ElAnt v1n2 - MUSEUM AND ETHICS - J. Paul Getty Museum -Recent Acquisitions and Lectures

Volume 1, Number 2
July 1993


J. PAUL GETTY MUSEUM: RECENT ACQUISITIONS AND LECTURES


Kenneth Hamma,
Antiquities Department,
J. Paul Getty Museum,
e-mail: ENR33KH@MVS.OAC.UCLA.EDU

Thanks to the interest of the editors, this addendum to EA begins as a short news report from the Antiquities Department of the Getty Museum. The origial invitation was to announce recent acquisitions, but because of the timeliness of distribution, it seemed a good venue also to announce symposia, seminars and lectures. The hope in this is not to generate a travelling audience, but to alert other institutions well in advance of the planned travel of visiting scholars so that they might take advantage of any opportunities presented for less costly adjunct travel or stop-overs en route. If other museums in the US and Canada would like to participate, then this might evolve into a monthly bulletin board for current events in Classics. Contributors to such a bulletin board from museums or with a broader scope on current activities - to cover symposia, conferences and the like - for any scholarly institutions would be welcomed. Because the speed with which these reports appear is part of their appeal, please communicate contributions to me at the above e-address. These will then appear regularly in Electronic Antiquity .

RECENT ACQUISITIONS

93.AC.27
Helmet of Chalcidian shape
Bronze
South Italian
Circa 350-300 BC
Height (without cheek flaps): 28 cm (11 in); Depth 20 cm (7 7/8 in); Width (16.3 cm (6 3/8 in.)

The shape of the helmet is the South Italian variation of the Chalcidian design. The flat visor is embellished with relief lines above the opening for the face that echo the lines of eyebrows, and large spirals are placed at the sides of the helmet above the ear holes. In addition the helmet exhibits an unusually large number of sculpted decorative elements. Locks of hair in relief are shown across the brow with a short section of a flat diadem visible at the front of the helmet. The diadem itself is decorated with a ten- petalled rosette flanked by curling tendrils. Attached to the top of the large spirals above the ear holes are stylized griffin wings, standing free of the helmet. They conceal the spiral wires which we know from illustrations on South Italian vases were used to hold feather plumes. A griffin protome springs from the top of the ridge that runs along the crown of the helmet.
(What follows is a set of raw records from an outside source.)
Lemma getContrastRatio_range (a b : RGB) :
  rgb_in_range a -> rgb_in_range b ->
  1 <= getContrastRatio a b /\ getContrastRatio a b <= 21.
Proof.
  intros Ha Hb. unfold getContrastRatio.
  pose proof (calculateLuminance_range a Ha) as La.
  pose proof (calculateLuminance_range b Hb) as Lb.
  pose proof (Math_max_min_order (calculateLuminance a) (calculateLuminance b)).
  pose proof (Math_max_min_bounds (calculateLuminance a) (calculateLuminance b)
                                  0 1 ltac:(lra) ltac:(lra)) as [Hmin Hmax].
  match goal with
  | |- context [Math_round ?x] =>
      pose proof (RangeFacts.Math_round_bounds 100 2100 x) as Hr
  end.
  change (inject_Z 100) with 100 in Hr. change (inject_Z 2100) with 2100 in Hr.
  specialize (Hr (ratio_bounds _ _ Hmin H Hmax)).
  set (n := inject_Z _) in *.
  assert (E : n / 100 == n * (1 # 100)) by field.
  rewrite E. lra.
Qed.

Lemma getContrastRatio_self (x : RGB) :
  rgb_in_range x -> getContrastRatio x x == 1.
Proof.
  intros Hx. unfold getContrastRatio.
  pose proof (calculateLuminance_range x Hx) as [L0 _].
  set (L := calculateLuminance x) in *.
  assert (Emax : Math_max L L = L) by (unfold Math_max; now destruct (L <? L)).
  assert (Emin : Math_min L L = L) by (unfold Math_min; now destruct (L <? L)).
  rewrite Emax, Emin.
  assert (E : (L + 0.05) / (L + 0.05) * 100 == inject_Z 100).
  { change (inject_Z 100) with 100. field. lra. }
  unfold Math_round. rewrite (Qfloor_comp _ _ (Qplus_comp _ _ E _ _ (Qeq_refl _))).
  reflexivity.
Qed.

Lemma getContrastRatio_black_white : getContrastRatio blackRgb whiteRgb == 21.
Proof. vm_compute. reflexivity. Qed.

End ContrastFacts.

(** C6.  For RGB triples [a], [b], [x] with integer channels in [0, 255]:
    the contrast ratio is symmetric in its two arguments, the ratio of a
    colour with itself is 1, the ratio of pure black against pure white is
    21, and every ratio lies in [1, 21]. *)
Theorem getContrastRatio_laws (a b x : RGB) :
  rgb_in_range a -> rgb_in_range b -> rgb_in_range x ->
  getContrastRatio a b = getContrastRatio b a /\
  getContrastRatio x x == 1 /\
  getContrastRatio blackRgb whiteRgb == 21 /\
  (1 <= getContrastRatio a b /\ getContrastRatio a b <= 21).
Proof.
  intros Ha Hb Hx. split; [|split; [|split]].
  - apply ContrastFacts.getContrastRatio_comm.
  - now apply ContrastFacts.getContrastRatio_self.
  - apply ContrastFacts.getContrastRatio_black_white.
  - now apply ContrastFacts.getContrastRatio_range.
Qed.

Lemma getContrastRatio_laws_witness :
  getContrastRatio (55, 145, 198)%Z (255, 255, 255)%Z
    = getContrastRatio (255, 255, 255)%Z (55, 145, 198)%Z /\
  getContrastRatio (0, 0, 0)%Z (0, 0, 0)%Z == 1 /\
  getContrastRatio blackRgb whiteRgb == 21 /\
  (1 <= getContrastRatio (55, 145, 198)%Z (255, 255, 255)%Z /\
   getContrastRatio (55, 145, 198)%Z (255, 255, 255)%Z <= 21).
Proof.
  apply (getContrastRatio_laws (55, 145, 198)%Z (255, 255, 255)%Z (0, 0, 0)%Z);
    unfold rgb_in_range; lia.
Defined.

(* ================================================================== *)
(** * The accessible-colour searches *)
(* ================================================================== *)

Module SearchFacts.

Import UIController.

Section ModeAwareSearch.
Variable originalHSL : HSL.
Variable accessibilityMode : string.

Lemma saturationLoop_accepted h l ss best :
  accepted accessibilityMode best ->
  accepted accessibilityMode (saturationLoop originalHSL accessibilityMode h l ss best).
Proof.
  revert best. induction ss as [|s ss IH]; intros best Hbest; simpl.
  - exact Hbest.
  - destruct (isColorAccessibleByMode _ accessibilityMode) eqn:Hacc.
    + destruct (Accessibility.dist_ltb _ _).
      * destruct (_ <? 30); [exact Hacc|]. apply IH. exact Hacc.
      * now apply IH.
    + now apply IH.
Qed.

Lemma lightnessLoop_accepted h ss ls best :
  accepted accessibilityMode best ->
  accepted accessibilityMode (lightnessLoop originalHSL accessibilityMode h ss ls best).
Proof.
  revert best. induction ls as [|l ls IH]; intros best Hbest; simpl.
  - exact Hbest.
  - pose proof (saturationLoop_accepted h l ss best Hbest) as H.
    destruct (closeEnough _); [exact H|now apply IH].
Qed.

Lemma hueLoop_accepted ss ls hs best :
  accepted accessibilityMode best ->
  accepted accessibilityMode (hueLoop originalHSL accessibilityMode ss ls hs best).
Proof.
  revert best. induction hs as [|h hs IH]; intros best Hbest; simpl.
  - exact Hbest.
  - pose proof (lightnessLoop_accepted h ss ls best Hbest) as H.
    destruct (closeEnough _); [exact H|now apply IH].
Qed.

Lemma findFullyAccessibleColor_accepted mode c :
  findFullyAccessibleColor originalHSL accessibilityMode mode = Ok (Some c) ->
  isColorAccessibleByMode (colorDataOf (hslToRgb c)) accessibilityMode = true.
Proof.
  unfold findFullyAccessibleColor.
  destruct (searchRanges originalHSL mode) as [ranges|]; [|discriminate].
  pose proof (hueLoop_accepted (firstn 6 (saturation ranges))
                               (lightness ranges)
                               (firstn 8 (hue ranges)) None I) as H.
  destruct (hueLoop _ _ _ _ _ _) as [[c' d]|]; [|discriminate].
  simpl. intros [= ->]. exact H.
Qed.
End ModeAwareSearch.

(** Of all the checks, the staged search of accessibility.js runs one
    first: a colour whose score already reaches the target is returned as
    it is. *)
Lemma findAccessibleColor_already_passing originalHSL options :
  Accessibility.targetRatio options
    <= Accessibility.calculateAccessibilityScore
         originalHSL (Accessibility.textColor options) ->
  Accessibility.findAccessibleColor originalHSL options = originalHSL.
Proof.
  intros H. unfold Accessibility.findAccessibleColor. cbn [Accessibility.bestScore Accessibility.initialState].
  apply leb_true_iff in H. now rewrite H.
Qed.

Lemma clampHSL_canonical (hue : Q) :
  clampHSL (Accessibility.getAccessibleColorForHueFamily
              (Accessibility.getHueFamily hue))
  = Accessibility.getAccessibleColorForHueFamily
      (Accessibility.getHueFamily hue).
Proof.
  unfold Accessibility.getHueFamily.
  repeat match goal with
         | |- context [if ?c then _ else _] => destruct c
         end; reflexivity.
Qed.

End SearchFacts.

Module StagedSearchFacts.

Import Accessibility.

(** [hslToRgb] does not see the representation of its components. *)
Lemma hue2rgb_compat p p' q q' t t' :
  p == p' -> q == q' -> t == t' -> hue2rgb p q t == hue2rgb p' q' t'.
Proof.
  intros Hp Hq Ht. unfold hue2rgb.
  rewrite (ltb_compat t t' 0 0 Ht (Qeq_refl 0)).
  destruct (t' <? 0).
  - assert (E : t + 1 == t' + 1) by now rewrite Ht.
    rewrite (ltb_compat 1 1 _ _ (Qeq_refl 1) E).
    destruct (1 <? t' + 1).
    + assert (E' : t + 1 - 1 == t' + 1 - 1) by now rewrite Ht.
      rewrite (ltb_compat _ _ (1/6) (1/6) E' (Qeq_refl _)),
              (ltb_compat _ _ (1/2) (1/2) E' (Qeq_refl _)),
              (ltb_compat _ _ (2/3) (2/3) E' (Qeq_refl _)).
      repeat match goal with |- context [if ?c then _ else _] => destruct c end;
        rewrite ?Hp, ?Hq, ?Ht; reflexivity.
    + rewrite (ltb_compat _ _ (1/6) (1/6) E (Qeq_refl _)),
              (ltb_compat _ _ (1/2) (1/2) E (Qeq_refl _)),
              (ltb_compat _ _ (2/3) (2/3) E (Qeq_refl _)).
      repeat match goal with |- context [if ?c then _ else _] => destruct c end;
        rewrite ?Hp, ?Hq, ?Ht; reflexivity.
  - rewrite (ltb_compat 1 1 _ _ (Qeq_refl 1) Ht).
    destruct (1 <? t').
    + assert (E' : t - 1 == t' - 1) by now rewrite Ht.
      rewrite (ltb_compat _ _ (1/6) (1/6) E' (Qeq_refl _)),
              (ltb_compat _ _ (1/2) (1/2) E' (Qeq_refl _)),
              (ltb_compat _ _ (2/3) (2/3) E' (Qeq_refl _)).
      repeat match goal with |- context [if ?c then _ else _] => destruct c end;
        rewrite ?Hp, ?Hq, ?Ht; reflexivity.
    + rewrite (ltb_compat _ _ (1/6) (1/6) Ht (Qeq_refl _)),
              (ltb_compat _ _ (1/2) (1/2) Ht (Qeq_refl _)),
              (ltb_compat _ _ (2/3) (2/3) Ht (Qeq_refl _)).
      repeat match goal with |- context [if ?c then _ else _] => destruct c end;
        rewrite ?Hp, ?Hq, ?Ht; reflexivity.
Qed.

Lemma hslToRgb_compat (a b : HSL) : hsl_eq a b -> hslToRgb a = hslToRgb b.
Proof.
  destruct a as [[h s] l], b as [[h' s'] l']. intros (Hh & Hs & Hl).
  unfold hslToRgb.
  assert (Es : s / 100 == s' / 100) by now rewrite Hs.
  assert (El : l / 100 == l' / 100) by now rewrite Hl.
  assert (Eh : h / 360 == h' / 360) by now rewrite Hh.
  rewrite (eqb_compat _ _ 0 0 Es (Qeq_refl 0)).
  destruct (s' / 100 =? 0).
  - rewrite (Math_round_compat (l / 100 * 255) (l' / 100 * 255)); [reflexivity|].
    now rewrite El.
  - rewrite (ltb_compat _ _ 0.5 0.5 El (Qeq_refl _)).
    set (q := if l' / 100 <? 0.5 then _ else _).
    set (q' := if l' / 100 <? 0.5 then _ else _).
    assert (Eq : q == q').
    { subst q q'. destruct (l' / 100 <? 0.5); now rewrite Es, El. }
    assert (Ep : 2 * (l / 100) - q == 2 * (l' / 100) - q') by now rewrite El, Eq.
    apply f_equal2; [apply f_equal2|]; apply Math_round_compat;
      apply Qmult_comp; try reflexivity;
      apply hue2rgb_compat; trivial; now rewrite Eh.
Qed.

(** A full turn of hue is the same colour. *)
Lemma hue2rgb_turn (p q : Q) :
  hue2rgb p q (360 / 360 + 1 / 3) == hue2rgb p q (0 / 360 + 1 / 3) /\
  hue2rgb p q (360 / 360) == hue2rgb p q (0 / 360) /\
  hue2rgb p q (360 / 360 - 1 / 3) == hue2rgb p q (0 / 360 - 1 / 3).
Proof.
  unfold hue2rgb. repeat split; repeat js_case; first [closed_absurd | field].
Qed.

Lemma hslToRgb_360 (s l : Q) : hslToRgb (360, s, l) = hslToRgb (0, s, l).
Proof.
  unfold hslToRgb. destruct (s / 100 =? 0); [reflexivity|].
  set (q := if l / 100 <? 0.5 then _ else _).
  set (p := 2 * (l / 100) - q).
  destruct (hue2rgb_turn p q) as (E1 & E2 & E3).
  apply f_equal2; [apply f_equal2|];
    apply Math_round_compat; apply Qmult_comp; try reflexivity; assumption.
Qed.

(** Clamping a colour of the closed range does not change what it looks
    like. *)
Lemma hslToRgb_clampHSL (c : HSL) :
  hsl_in_closed_range c -> hslToRgb (clampHSL c) = hslToRgb c.
Proof.
  destruct c as [[h s] l]. intros ([H0 H1] & Hs & Hl). unfold clampHSL.
  destruct (Qlt_le_dec h 360) as [Hlt|Hge].
  - apply hslToRgb_compat. repeat split.
    + now apply RangeFacts.normalized_hue_small.
    + now apply RangeFacts.clamp_pct.
    + now apply RangeFacts.clamp_pct.
  - assert (E : h == 360) by lra.
    transitivity (hslToRgb (0, s, l)).
    + apply hslToRgb_compat. repeat split.
      * now apply RangeFacts.normalized_hue_360.
      * now apply RangeFacts.clamp_pct.
      * now apply RangeFacts.clamp_pct.
    + rewrite <- hslToRgb_360. apply hslToRgb_compat. repeat split; lra.
Qed.

Lemma score_clampHSL c tc :
  hsl_in_closed_range c ->
  calculateAccessibilityScore (clampHSL c) tc = calculateAccessibilityScore c tc.
Proof.
  intros Hc. unfold calculateAccessibilityScore. now rewrite hslToRgb_clampHSL.
Qed.

(** The candidate generators stay within the closed range. *)
Lemma generateHueRange_ok centerHue tolerance h :
  hue_ok centerHue -> tolerance <= 360 ->
  In h (generateHueRange centerHue tolerance) -> hue_ok h.
Proof.
  intros Hc Ht. unfold generateHueRange. js_case.
  - intros [<-|[]]. exact Hc.
  - intros [<-|Hin]; [exact Hc|].
    apply in_flat_map in Hin as (i & Hi & Hin).
    apply ListFacts.for_up_bounds in Hi. destruct Hc as [Hc0 Hc1].
    destruct Hin as [<-|[<-|[]]].
    + pose proof (RangeFacts.rem_360_nonneg (centerHue + i)).
      unfold hue_ok. lra.
    + pose proof (RangeFacts.rem_360_nonneg (centerHue - i + 360)).
      unfold hue_ok. lra.
Qed.

Lemma generateHueRange_Forall centerHue tolerance :
  hue_ok centerHue -> tolerance <= 360 ->
  Forall hue_ok (generateHueRange centerHue tolerance).
Proof.
  intros Hc Ht. apply Forall_forall. intros h Hh.
  now apply (generateHueRange_ok centerHue tolerance).
Qed.

Lemma generateSmartSaturationRange_ok originalS originalL :
  pct originalS -> Forall pct (generateSmartSaturationRange originalS originalL).
Proof.
  intros HS. unfold generateSmartSaturationRange.
  apply ListFacts.Forall_sort_by, ListFacts.Forall_dedupe.
  cbv zeta. simpl flat_map.
  forall_range; pct_bounds.
Qed.

Lemma generateSmartLightnessRange_ok originalL targetRatio :
  pct originalL -> Forall pct (generateSmartLightnessRange originalL targetRatio).
Proof.
  intros HL. unfold generateSmartLightnessRange.
  apply ListFacts.Forall_sort_by, ListFacts.Forall_dedupe. cbv zeta.
  assert (Hdown : Forall pct (for_down (originalL - 10)
                                (if 7.0 <=? targetRatio then 25 else 35) 10)).
  { apply Forall_forall. intros i Hi. apply ListFacts.for_down_bounds in Hi.
    revert Hi. js_case; intros Hi; pct_bounds. }
  assert (Hup : Forall pct (for_up (originalL + 10)
                              (if 7.0 <=? targetRatio then 75 else 65) 10)).
  { apply Forall_forall. intros i Hi. apply ListFacts.for_up_bounds in Hi.
    revert Hi. js_case; intros Hi; pct_bounds. }
  destruct (50 <? originalL);
    repeat (apply Forall_app; split); trivial;
    forall_range; pct_bounds.
Qed.

Lemma generateSearchRange_ok center min max step :
  min <= center -> center <= max ->
  Forall (fun y => min <= y /\ y <= max) (generateSearchRange center min max step).
Proof.
  intros Hmin Hmax. unfold generateSearchRange.
  apply ListFacts.Forall_sort_by. cbv zeta.
  assert (H : Forall (fun y => min <= y /\ y <= max)
                (flat_map
                   (fun i =>
                      (if min <=? center - i then [center - i] else []) ++
                      (if center + i <=? max then [center + i] else []))
                   (for_up step (Math_max (center - min) (max - center)) step))).
  { apply Forall_flat_map, Forall_forall.
    intros i Hi. apply ListFacts.for_up_bounds in Hi. forall_range; lra. }
  forall_range; trivial; lra.
Qed.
The edges of the hinges which attach the cheek guards are cut with a wave pattern. The cheek guards are decorated with strands of a beard which echo the locks of hair on the brow, and in the center of each is a quadraped climbing through the beard as though up the side of a hill.

Helmets with griffin protomes seem to have been usually, if not always, associated with gods or heroes. This helmet, decorated with a griffin protome, should perhaps also be associated with a hero - or the heroization of a dead mortal warrior - in which case the helmet would likely have been used symbolically in a funerary context. Because of these other uses, the griffin-protome helmet probably should not, as has been suggested, always be thought of as a Perseus helmet even though it has been associated with that hero from the fourth century BC and is often referred to as such in the literature.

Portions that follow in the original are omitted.